As she looked into her daughter’s eyes she instantly remembered holding her as an infant and the staring into her young eyes then, she said.
Almost weak in the knees with her own emotion, Sandi said none of the millions of meetings she’d imagined having with her mother over the years was quite as good as what really happened.
Sandi had been raised by a couple who’d been unable to have children. They were older when they adopted her, and they both passed away by the time Sandi was just 25. Although she adored her adopted father, she said her relationship with her adopted mother was more difficult. Still Sandi is thankful they provided her a stable upbringing. But Sandi never stopped looking for her biological mother, and over the years she’d fantasized about meeting her.

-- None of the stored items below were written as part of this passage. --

Lemma otm_call_invoke {A} (moved : A -> A) cat data l :
  otm_call moved cat data l = invoke moved cat data (omap entry l).*2.
Proof.
  revert data. induction l as [|[c [f|]] l IH]; intros data; [done| |by apply IH].
  cbn [otm_call omap list_omap]. change (entry (c, Some f)) with (Some (c, f)). cbn iota. rewrite fmap_cons. cbn [invoke snd].
  by rewrite IH.
Qed.

(** the last handle is not given out: the next one would be 0 again *)
#[export] Program Instance OneToMany_laws : SignalLaws OneToManySignal F := {|
  sig_wf := otm_wf;
  connected := otm_connected;
  can_connect s := mNextSlotID s + 1 < 2^32;
|}.
Next Obligation.
  split; [|done]. split; cbn [mSlots mNextSlotID sig_new OneToMany_ops]; [by intros e ?%elem_of_nil..|lia|constructor].
Qed.
Next Obligation. intros s [Hf _ _ Hn]. unfold otm_connected. by rewrite otm_connected_ids. Qed.
Next Obligation.
  intros f s [Hf Hr Hx Hn] Hlt. exists (mNextSlotID s). eexists. split; [reflexivity|]. cbn [snd].
  rewrite u32_small by (unfold is_u32; lia). split.
  - split; cbn [mSlots mNextSlotID].
    + intros e [He|He%list_elem_of_singleton]%elem_of_app; [by apply Hf|subst e; by eexists].
    + intros e [He|He%list_elem_of_singleton]%elem_of_app; [specialize (Hr e He); lia|]. subst e. cbn [fst]. lia.
    + lia.
    + rewrite fmap_app. apply NoDup_app. split_and!; [done| |apply NoDup_singleton].
      intros c (e & -> & He)%list_elem_of_fmap Hc%list_elem_of_singleton. specialize (Hr e He). cbn [fst] in Hc. lia.
  - unfold otm_connected. cbn [mSlots]. by rewrite omap_app.
Qed.
Next Obligation.
  intros c s [Hf Hr Hx Hn] Hc. unfold otm_connected in Hc. rewrite otm_connected_ids in Hc by done.
  cbn [sig_disconnect OneToMany_ops]. unfold otm_disconnect. rewrite erase_slot_filter by done.
  eexists. split; [reflexivity|]. split.
  - split; cbn [mSlots mNextSlotID]; [|..|done|].
    + intros e [_ He]%list_elem_of_filter. by apply Hf.
    + intros e [_ He]%list_elem_of_filter. by apply Hr.
    + eapply sublist_NoDup; [exact Hn|]. apply fmap_sublist, sublist_filter.
  - apply omap_filter_fst.
Qed.
Next Obligation. intros A moved cat data s _. apply otm_call_invoke. Qed.
End one_to_many.
Arguments OneToManySignal F : clear implicits.

(** ** OneToOneSignal *)

Section one_to_one.
Context {F : Type}.

Record OneToOneSignal := mkOneToOne { mSlot : option F }.

Definition gSLOT_ID : Z := 0.

Definition oto_connect (slot : option F) (s : OneToOneSignal) : result (Z * OneToOneSignal) :=
  _ ← guard_else (match mSlot s with None => true | Some _ => false end) AssertFailed;
  Ok (gSLOT_ID, mkOneToOne slot).

Definition oto_disconnect (connection : Z) (s : OneToOneSignal) : result OneToOneSignal :=
  _ ← guard_else (connection =? gSLOT_ID) AssertFailed;
  Ok (mkOneToOne None).

Definition oto_call {A} (data : A) (s : OneToOneSignal) : list (F * A) :=
  match mSlot s with Some slot => [(slot, data)] | None => [] end.

#[export] Instance OneToOne_ops : SignalOps OneToOneSignal F := {|
  sig_new := mkOneToOne None;
  sig_connect := oto_connect;
  sig_disconnect := oto_disconnect;
  sig_publish A moved cat data s := oto_call data s;
|}.

#[export] Program Instance OneToOne_laws : SignalLaws OneToOneSignal F := {|
  sig_wf _ := True;
  connected s := match mSlot s with Some f => [(gSLOT_ID, f)] | None => [] end;
  can_connect s := mSlot s = None;
|}.
Next Obligation. done. Qed.
Next Obligation. intros [[f|]] _; [apply NoDup_singleton|constructor]. Qed.
Next Obligation. intros f [o] _ Ho. cbn in Ho. subst o. by do 2 eexists. Qed.
Next Obligation.
  intros c [[f|]] _ Hc; [|simpl in Hc; by apply elem_of_nil in Hc]. apply list_elem_of_singleton in Hc as ->.
  eexists. split; [reflexivity|]. done.
Qed.
Next Obligation. by intros A moved cat data [[f|]] _. Qed.

(** a second slot: the assertion fails *)
Lemma oto_connect_full f slot : oto_connect slot (mkOneToOne (Some f)) = Err AssertFailed.
Proof. done. Qed.
End one_to_one.
Arguments OneToOneSignal F : clear implicits.

(** ** Channels and subscriptions

    All channels of a program.  A channel, like a subscription, is a number, its
    place in the list; a slot is the number of the input channel whose consumer it
    calls.  An endpoint that was destroyed is one that [WeakRef::lock] does not
    find any more. *)
Section channels.
Context {Sig : Type} `{SL : SignalLaws Sig nat}.

Record OutputChannel := mkOutput { out_alive : bool; mSignal : Sig; out_subscriptions : gset nat }.
Record InputChannel := mkInput { in_alive : bool; in_subscriptions : gset nat }.
Record Subscription := mkSubscription { mPublisher : nat; mSubscriber : nat; mConnection : Z; mIsConnected : bool }.

Record channels := mkChannels {
  outputs : list OutputChannel;
  inputs : list InputChannel;
  subscriptions : list Subscription;
}.

Definition no_channels : channels := mkChannels [] [] [].

Definition update_output (p : nat) (f : OutputChannel -> OutputChannel) (w : channels) : channels :=
  mkChannels (alter f p (outputs w)) (inputs w) (subscriptions w).
Definition update_input (s : nat) (f : InputChannel -> InputChannel) (w : channels) : channels :=
  mkChannels (outputs w) (alter f s (inputs w)) (subscriptions w).
Definition update_subscription (h : nat) (f : Subscription -> Subscription) (w : channels) : channels :=
  mkChannels (outputs w) (inputs w) (alter f h (subscriptions w)).

Definition new_output (w : channels) : channels :=
  mkChannels (outputs w ++ [mkOutput true sig_new ∅]) (inputs w) (subscriptions w).
Definition new_input (w : channels) : channels :=
  mkChannels (outputs w) (inputs w ++ [mkInput true ∅]) (subscriptions w).

(** [Channel::addSubscription] and [removeSubscription] *)
Definition out_add (h : nat) (o : OutputChannel) : OutputChannel := mkOutput (out_alive o) (mSignal o) ({[h]} ∪ out_subscriptions o).
Definition out_remove (h : nat) (o : OutputChannel) : OutputChannel := mkOutput (out_alive o) (mSignal o) (out_subscriptions o ∖ {[h]}).
Definition in_add (h : nat) (i : InputChannel) : InputChannel := mkInput (in_alive i) ({[h]} ∪ in_subscriptions i).
Definition in_remove (h : nat) (i : InputChannel) : InputChannel := mkInput (in_alive i) (in_subscriptions i ∖ {[h]}).
Definition with_signal (sig : Sig) (o : OutputChannel) : OutputChannel := mkOutput (out_alive o) sig (out_subscriptions o).

(** a reference to a channel that exists *)
Definition output_at (p : nat) (w : channels) : result OutputChannel :=
  o ← get_at (outputs w) p; _ ← guard_else (out_alive o) Dangling; Ok o.
Definition input_at (s : nat) (w : channels) : result InputChannel :=
  i ← get_at (inputs w) s; _ ← guard_else (in_alive i) Dangling; Ok i.

(** [OutputChannel::subscribe], through [connectChannels] *)
Definition subscribe (p s : nat) (w : channels) : result (nat * channels) :=
  o ← output_at p w;
  _ ← input_at s w;
  '(connection, sig) ← sig_connect (Some s) (mSignal o);
  let h := length (subscriptions w) in
  let w := mkChannels (outputs w) (inputs w) (subscriptions w ++ [mkSubscription p s connection true]) in
  let w := update_output p (fun o => out_add h (with_signal sig o)) w in
  Ok (h, update_input s (in_add h) w).

(** [Subscription::closeSubscription] *)
Definition close (h : nat) (w : channels) : result channels :=
  sub ← get_at (subscriptions w) h;
  if mIsConnected sub then
    o ← get_at (outputs w) (mPublisher sub);
    w ← (if out_alive o then
           sig ← sig_disconnect (mConnection sub) (mSignal o);
           Ok (update_output (mPublisher sub) (fun o => out_remove h (with_signal sig o)) w)
         else Ok w);
    i ← get_at (inputs w) (mSubscriber sub);
    let w := if in_alive i then update_input (mSubscriber sub) (in_remove h) w else w in
    Ok (update_subscription h (fun sub => mkSubscription (mPublisher sub) (mSubscriber sub) (mConnection sub) false) w)
  else Ok w.

(** the loop of [~Channel]; fuel: the number of subscriptions *)
Fixpoint close_outgoing (fuel : nat) (p : nat) (w : channels) : result channels :=
  o ← get_at (outputs w) p;
  match elements (out_subscriptions o), fuel with
  | [], _ => Ok w
  | h :: _, S fuel =>
      let w := update_output p (out_remove h) w in
      w ← close h w;
      close_outgoing fuel p w
  | _, O => Err Waits
  end.

Fixpoint close_incoming (fuel : nat) (s : nat) (w : channels) : result channels :=
  i ← get_at (inputs w) s;
  match elements (in_subscriptions i), fuel with
  | [], _ => Ok w
  | h :: _, S fuel =>
      let w := update_input s (in_remove h) w in
      w ← close h w;
      close_incoming fuel s w
  | _, O => Err Waits
  end.

(** the end of a channel: its references are gone when the destructor runs *)
Definition destroy_output (p : nat) (w : channels) : result channels :=
  o ← output_at p w;
  close_outgoing (size (out_subscriptions o)) p (update_output p (fun o => mkOutput false (mSignal o) (out_subscriptions o)) w).
Definition destroy_input (s : nat) (w : channels) : result channels :=
  i ← input_at s w;
  close_incoming (size (in_subscriptions i)) s (update_input s (fun i => mkInput false (in_subscriptions i)) w).

(** [OutputChannel::publish]: the input channels called, with their arguments *)
Definition publish {A} (moved : A -> A) (cat : category) (data : A) (p : nat) (w : channels) : result (list (nat * A)) :=
  o ← output_at p w;
  Ok (sig_publish moved cat data (mSignal o)).

Definition isConnected (h : nat) (w : channels) : result bool :=
  sub ← get_at (subscriptions w) h; Ok (mIsConnected sub).

(** ** The specification: who is alive, and a list of subscriptions *)

Record subscribed := mkSubscribed { from : nat; to : nat; open : bool }.

Record spec := mkSpec { producers : list bool; consumers : list bool; entries : list subscribed }.

Definition abstract_entry (sub : Subscription) : subscribed := mkSubscribed (mPublisher sub) (mSubscriber sub) (mIsConnected sub).

Definition abstract (w : channels) : spec :=
  mkSpec (out_alive <$> outputs w) (in_alive <$> inputs w) (abstract_entry <$> subscriptions w).

Definition shut (e : subscribed) : subscribed := mkSubscribed (from e) (to e) false.
Definition shut_all (P : subscribed -> bool) (es : list subscribed) : list subscribed := (fun e => if P e then shut e else e) <$> es.

Definition spec_subscribe (p s : nat) (a : spec) : spec :=
  mkSpec (producers a) (consumers a) (entries a ++ [mkSubscribed p s true]).
Definition spec_close (h : nat) (a : spec) : spec := mkSpec (producers a) (consumers a) (alter shut h (entries a)).
Definition spec_destroy_output (p : nat) (a : spec) : spec :=
  mkSpec (<[p := false]> (producers a)) (consumers a) (shut_all (fun e => (from e =? p)%nat) (entries a)).
Definition spec_destroy_input (s : nat) (a : spec) : spec :=
  mkSpec (producers a) (<[s := false]> (consumers a)) (shut_all (fun e => (to e =? s)%nat) (entries a)).

(** the open subscriptions of a publisher, in the order of their creation *)
Definition receivers (p : nat) (a : spec) : list nat :=
  omap (fun e => if (from e =? p)%nat && open e then Some (to e) else None) (entries a).

(** programs: any calls, as long as the channels they name exist and a signal has
    room for the slots connected to it *)
Inductive step : channels -> channels -> Prop :=
  | step_new_output w : step w (new_output w)
  | step_new_input w : step w (new_input w)
  | step_subscribe p s h w w' o : output_at p w = Ok o -> can_connect (mSignal o) ->
      subscribe p s w = Ok (h, w') -> step w w'
  | step_close h w w' : close h w = Ok w' -> step w w'
  | step_destroy_output p w w' : destroy_output p w = Ok w' -> step w w'
  | step_destroy_input s w w' : destroy_input s w = Ok w' -> step w w'.

(** ** The invariant

    [x] and [y]: the channels in the middle of their destructor, which are not
    alive but have still to close their subscriptions. *)

(** what the slots of a publisher should be *)
Definition slot_of (p : nat) (sub : Subscription) : option (Z * nat) :=
  if (mPublisher sub =? p)%nat && mIsConnected sub then Some (mConnection sub, mSubscriber sub) else None.

Definition here {X} (x : option nat) (p : nat) (alive : X -> bool) (o : X) : Prop := alive o = true \/ x = Some p.

Record consistent (x y : option nat) (w : channels) : Prop := {
  co_signal : forall p o, outputs w !! p = Some o -> out_alive o = true ->
    sig_wf (mSignal o) /\ connected (mSignal o) = omap (slot_of p) (subscriptions w);
  co_out : forall p o, outputs w !! p = Some o -> here x p out_alive o -> forall h,
    h ∈ out_subscriptions o <-> exists sub, subscriptions w !! h = Some sub /\ mPublisher sub = p /\ mIsConnected sub = true;
  co_in : forall s i, inputs w !! s = Some i -> here y s in_alive i -> forall h,
    h ∈ in_subscriptions i <-> exists sub, subscriptions w !! h = Some sub /\ mSubscriber sub = s /\ mIsConnected sub = true;
  co_ends : forall h sub, subscriptions w !! h = Some sub -> exists o i,
    outputs w !! mPublisher sub = Some o /\ inputs w !! mSubscriber sub = Some i /\
    (mIsConnected sub = true -> here x (mPublisher sub) out_alive o /\ here y (mSubscriber sub) in_alive i)
}.

(** *** Lists *)

Lemma alter_lookup {X} (f : X -> X) i (l : list X) z : l !! i = Some z -> alter f i l = <[i := f z]> l.
Proof.
  intros Hz. apply list_eq. intros j. destruct (decide (i = j)) as [<-|Hne].
  - rewrite list_lookup_alter_eq, Hz, list_lookup_insert_eq by (by eapply lookup_lt_Some). done.
  - by rewrite list_lookup_alter_ne, list_lookup_insert_ne.
Qed.

Lemma omap_insert_same {X Y} (g : X -> option Y) i (l : list X) z z' : l !! i = Some z -> g z' = g z ->
  omap g (<[i := z']> l) = omap g l.
Proof.
  intros Hz Hg. apply list_elem_of_split_length in Hz as (l1 & l2 & -> & ->).
  rewrite insert_app_r_alt, Nat.sub_diag by lia. cbn [insert list_insert].
  rewrite !omap_app. cbn [omap list_omap]. by rewrite Hg.
Qed.
(** a write that fails is announced like one that does not *)
Lemma failed_insert {D K R} `{RocksLaws D} `{Countable K} {KB : KeyBytes K} {codec : Codec R} (t : RDBTable D R) d k r bs :
  db t = Some d -> toStream r = Ok bs -> (rdb_put d (valToSlice k) bs).1 = false ->
  exists t', insert k r t = Ok t' /\ (forall k', getByKey k' t' = getByKey k' t) /\ table_size t' = table_size t /\
    delivered t' = delivered t ++ ((fun o => (o, r, Insert)) <$> mImmediateObservers t).
Proof.
  intros Hd Hbs Hp. unfold insert, put, the_db. rewrite Hbs, Hd. run_step. pose proof (rdb_put_failed d (valToSlice k) bs) as Hf.
  destruct (rdb_put d (valToSlice k) bs) as [b d']. cbn in Hp, Hf. subst b. run_step. eexists. split; [reflexivity|]. split; [|done].
  intros k'. unfold getByKey, the_db. cbn. by rewrite Hd, Hf.
Qed.

(** after [drop] every operation follows the null pointer *)
Lemma dropped_table {D K R} `{RocksOps D} `{Countable K} {KB : KeyBytes K} {codec : Codec R} (t : RDBTable D R) (k : K) f :
  getByKey k (table_drop t) = Err Dangling /\ deleteByKey k (table_drop t) = Err Dangling /\ deleteWhere f (table_drop t) = Err Dangling.
Proof. done. Qed.

(** ** Serialized tuples and integer keys *)

#[export] Instance Tuple_codec can_alloc ts : Codec (Tuple ts) := {
  toStream tp := serializeToStream can_alloc ts tp [];
  sliceToTuple bs := deserializeFromStream can_alloc ts bs
}.

#[export] Instance Tuple_codec_laws can_alloc ts : CodecLaws (Tuple ts) (codec := Tuple_codec can_alloc ts).
Proof.
  refine {| storable tp := sizeds ts = true /\ wf_tuple ts tp /\ is_u64 (Z.of_nat (length (tuple_bytes ts tp))) /\
                           allocates can_alloc (length (tuple_bytes ts tp)) |}.
  intros tp (Hs & Hw & Hl & Ha). exists (tuple_bytes ts tp). split; [by apply serializeToStream_bytes|].
  cbn [sliceToTuple Tuple_codec]. rewrite <- (app_nil_r (tuple_bytes ts tp)). by apply deserializeFromStream_bytes.
Defined.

“To be held like that was something I’d dreamed about my whole life,” Sandi said. “I mean, it was my own mom holding me in her arms telling me she loved me, telling me how much she loved and missed me my whole life. It was amazing.”
For Christine, too, the moment was a bit surreal and overwhelming.
“I’m still in awe, still dumbfounded by it,” she said.
Just 11 months younger than Sandi, Christine said meeting her sister – their older sister had passed away more than a decade ago – was also something she’d dreamed about. Deep down Christine always thought she’d been a twin, and that missing twin sister was out there somewhere. Finally meeting Sandi and spending time with her she felt like reconnecting a missing part of herself. The connection she has had with her sister is like nothing she experienced before.
After meeting at the airport, Sandi spent a few days with Christine, and then met her extended family at a dinner in Sacramento – including her cousin Steve with whom she connected on 23andMe and who helped her find her mother. Sandi also got some more one-on-one time with her mother. She had a week on the coast before having to return home to her own kids.
“It’s crazy to have spent my whole life looking and then to finally find her,” she said. “It’s been amazing. It’s something I’ve yearned for my whole life, and that yearning never went away. It was important to hear that I wasn’t some kind of mistake. That I was loved and missed.”
And now she has someone she can wish Happy Mother’s Day.